The only overclocking i've done on an hp is with setfsb but you have to find the code for your motherboard. However i doubt your cooling is sufficient for overclocking


----------



## greenbrucelee (Apr 24, 2007)

yep oem machines usually have the BIOS locked so you cant overclock and when things go wrong put in a false warranty claim.

You also likely have a crap power supply which is one of the most important bits when it comes to overclocking and you are probably running the standard cpu cooler which is a no no when it comes to overclocking.


----------



## Needfish (Oct 26, 2010)

Extra Stuff:

Bios: Phoenix- Award Bios v6.00PG

Power: Donno but probably low

So..... Over clocking is a no no?


----------



## greenbrucelee (Apr 24, 2007)

most likley.

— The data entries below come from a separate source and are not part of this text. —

(** * The journalist interface of the document submission platform

    A shallow embedding of [securedrop/journalist.py]: the request handlers
    that authenticate journalists, star, rename and delete source
    collections, send encrypted replies and export submissions.

    The handlers are Python functions that read and write ambient state
    (the SQLAlchemy session, Flask's [g], [session], [request] and flashed
    messages) and that may raise.  They are embedded as computations of a
    state-and-exception monad over a [World]; an exception keeps the state
    changes made before it, as in Python.  The modules the handlers import
    but which are not part of that module ([store], [crypto_util], [worker],
    [db], [config]) are taken as an environment [Env] of collaborators. *)

From Stdlib Require Import String Ascii List ZArith Bool Lia.
From Stdlib Require Import DecimalString.
From Stdlib Require DecimalPos DecimalZ.
Import ListNotations.

Local Open Scope string_scope.
Local Open Scope Z_scope.

(** ** Python values *)

Module Py.

(** [sub in s] on strings. *)
Fixpoint contains (sub s : string) : bool :=
  String.prefix sub s ||
  match s with
  | EmptyString => false
  | String _ t => contains sub t
  end.

(** [s.startswith(p)]. *)
Definition startswith (s p : string) : bool := String.prefix p s.

(** [str(n)] and ["{}".format(n)] for an integer. *)
Definition str (n : Z) : string := NilZero.string_of_int (Z.to_int n).

(** Truth value of a string: [bool(s)]. *)
Definition truthy (s : string) : bool :=
  match s with EmptyString => false | _ => true end.

(** [x in l] for a list of strings. *)
Definition mem (x : string) (l : list string) : bool :=
  existsb (String.eqb x) l.

End Py.

(** ** Database rows

    Only the columns the handlers read or write are kept. *)

Record Journalist := mkJournalist {
  journalist_id : Z;
  username : string;
  is_totp : bool;
  is_admin : bool;
  last_access : option Z
}.

Record Source := mkSource {
  source_id : Z;
  filesystem_id : string;
  journalist_designation : string;
  interaction_count : Z;
  flagged : bool;
  pending : bool
}.

Record Submission := mkSubmission {
  submission_id : Z;
  submission_source_id : Z;
  filename : string;
  downloaded : bool
}.

Record SourceStar := mkSourceStar {
  star_source_id : Z;
  starred : bool
}.

Record Reply := mkReply {
  reply_journalist_id : Z;
  reply_source_id : Z;
  reply_filename : string
}.

Record DB := mkDB {
  journalists : list Journalist;
  sources : list Source;
  submissions : list Submission;
  source_stars : list SourceStar;
  replies : list Reply
}.

Definition with_journalists (f : list Journalist -> list Journalist) (d : DB) : DB :=
  mkDB (f (journalists d)) (sources d) (submissions d) (source_stars d) (replies d).
Definition with_sources (f : list Source -> list Source) (d : DB) : DB :=
  mkDB (journalists d) (f (sources d)) (submissions d) (source_stars d) (replies d).
Definition with_submissions (f : list Submission -> list Submission) (d : DB) : DB :=
  mkDB (journalists d) (sources d) (f (submissions d)) (source_stars d) (replies d).
Definition with_source_stars (f : list SourceStar -> list SourceStar) (d : DB) : DB :=
  mkDB (journalists d) (sources d) (submissions d) (f (source_stars d)) (replies d).
Definition with_replies (f : list Reply -> list Reply) (d : DB) : DB :=
  mkDB (journalists d) (sources d) (submissions d) (source_stars d) (f (replies d)).

(** An ORM object is a row of the session; assigning to an attribute changes
    the row with that primary key. *)
Definition update_where {A} (p : A -> bool) (f : A -> A) (l : list A) : list A :=
  map (fun x => if p x then f x else x) l.

(** [source.star] is a scalar relationship: the object is the first row that
    refers to the source. *)
Fixpoint update_first {A} (p : A -> bool) (f : A -> A) (l : list A) : list A :=
  match l with
  | [] => []
  | x :: t => if p x then f x :: t else x :: update_first p f t
  end.

Definition set_journalist_designation (v : string) (s : Source) : Source :=
  mkSource (source_id s) (filesystem_id s) v (interaction_count s) (flagged s) (pending s).
Definition set_interaction_count (v : Z) (s : Source) : Source :=
  mkSource (source_id s) (filesystem_id s) (journalist_designation s) v (flagged s) (pending s).
Definition set_filename (v : string) (s : Submission) : Submission :=
  mkSubmission (submission_id s) (submission_source_id s) v (downloaded s).
Definition set_downloaded (v : bool) (s : Submission) : Submission :=
  mkSubmission (submission_id s) (submission_source_id s) (filename s) v.
Definition set_starred (v : bool) (s : SourceStar) : SourceStar :=
  mkSourceStar (star_source_id s) v.
Definition set_last_access (v : Z) (j : Journalist) : Journalist :=
  mkJournalist (journalist_id j) (username j) (is_totp j) (is_admin j) (Some v).

(** ** The world outside the database *)

(** What the content store and the key ring hold. *)
Record Ext := mkExt {
  files : list (string * string);
  keyring : list (string * string)
}.

(** The temporary archive [store.get_bulk_archive] returns: its path and the
    filenames of the submissions it holds. *)
Record ZipFile := mkZipFile {
  zf_name : string;
  zf_members : list string
}.

(** Tasks handed to [worker.enqueue]. *)
Inductive Job :=
| DeleteSourceDirectory (sid : string)
| SecureUnlink (path : string).

(** Calls that leave the process, in the order they are made, each with its
    outcome. *)
Inductive Event :=
| EvEnqueue (j : Job)
| EvDeleteReplyKeypair (sid : string) (ok : bool)
| EvCommit (ok : bool)
| EvEncrypt (msg : string) (recipients : list (option string)) (output : string) (ok : bool)
| EvRenameSubmission (sid orig journalist_filename : string) (res : option string)
| EvGetBulkArchive (subs : list Submission) (zip_directory : string) (res : option ZipFile)
| EvSendFile (path : string).

Inductive exn :=
| HTTPException (code : Z)
| BadRequestKeyError (key : string)
| AttributeError (name : string)
| NoResultFound
| MultipleResultsFound
| LoginThrottledException
| WrongPasswordException
| LoginError (msg : string)
| CollaboratorError (what : string)
| StorageError.

Inductive Response :=
| Redirect (url : string)
| RenderTemplate (name : string)
| SendFile (path mimetype : string) (attachment_filename : option string).

Record Request := mkRequest {
  method : string;
  form : list (string * string)
}.

(** Flask's [g].  A field is [None] until the attribute is assigned.
    [user] holds what [Journalist.query.get] returned, so it is [None] as
    well when that was Python's [None]: [logged_in], the one reader that
    comes before the guards, treats the two alike.  [source] holds the
    primary key of the row the object refers to. *)
Record G := mkG {
  g_user : option Journalist;
  g_sid : option string;
  g_source : option Z
}.

Definition empty_g : G := mkG None None None.

Record World := mkWorld {
  db : DB;
  committed : DB;
  session_uid : option Z;
  request : Request;
  g : G;
  flashes : list (string * string);
  logged : list string;
  ext : Ext;
  queue : list Job;
  utcnow : Z;
  trace : list Event
}.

Can you get into the BIOS, can you change the FSB setting? if not then no you cant overclock.

if you have the standard cooling then no you cant overclock.

If you have the standard power supply that came with your system then it would be very foolish to attempt to overclock even by a little bit.


----------



## visseroth (Oct 25, 2010)

Like he said, and over clocking isn't a no no, look at my signiture, I love how fast mine runs. I click something and it goes, I play a game and it doesn't lag, I run 4 screens and nothing hesitates but my overclock is an extreme overclock being cooled by an extreme heatsink that barely fits in my case.

But going from 2.6 to 2.8 is not that big of an overclock and is achievable, just need to watch your temps and get a better power supply to be safe. The power supply is the life blood of the machine, not enough supply and things start to starve and work harder than they should.

However, if your machine is still under warranty I would advise against it until it is out of warranty unless you don't care about voiding the warranty.


----------



## greenbrucelee (Apr 24, 2007)

visseroth said:


> Like he said, and over clocking isn't a no no, look at my signiture, I love how fast mine runs. I click something and it goes, I play a game and it doesn't lag, I run 4 screens and nothing hesitates but my overclock is an extreme overclock being cooled by an extreme heatsink that barely fits in my case.
> 
> But going from 2.6 to 2.8 is not that big of an overclock and is achievable, just need to watch your temps and get a better power supply to be safe. The power supply is the life blood of the machine, not enough supply and things start to starve and work harder than they should.
> 
> However, if your machine is still under warranty I would advise against it until it is out of warranty unless you don't care about voiding the warranty.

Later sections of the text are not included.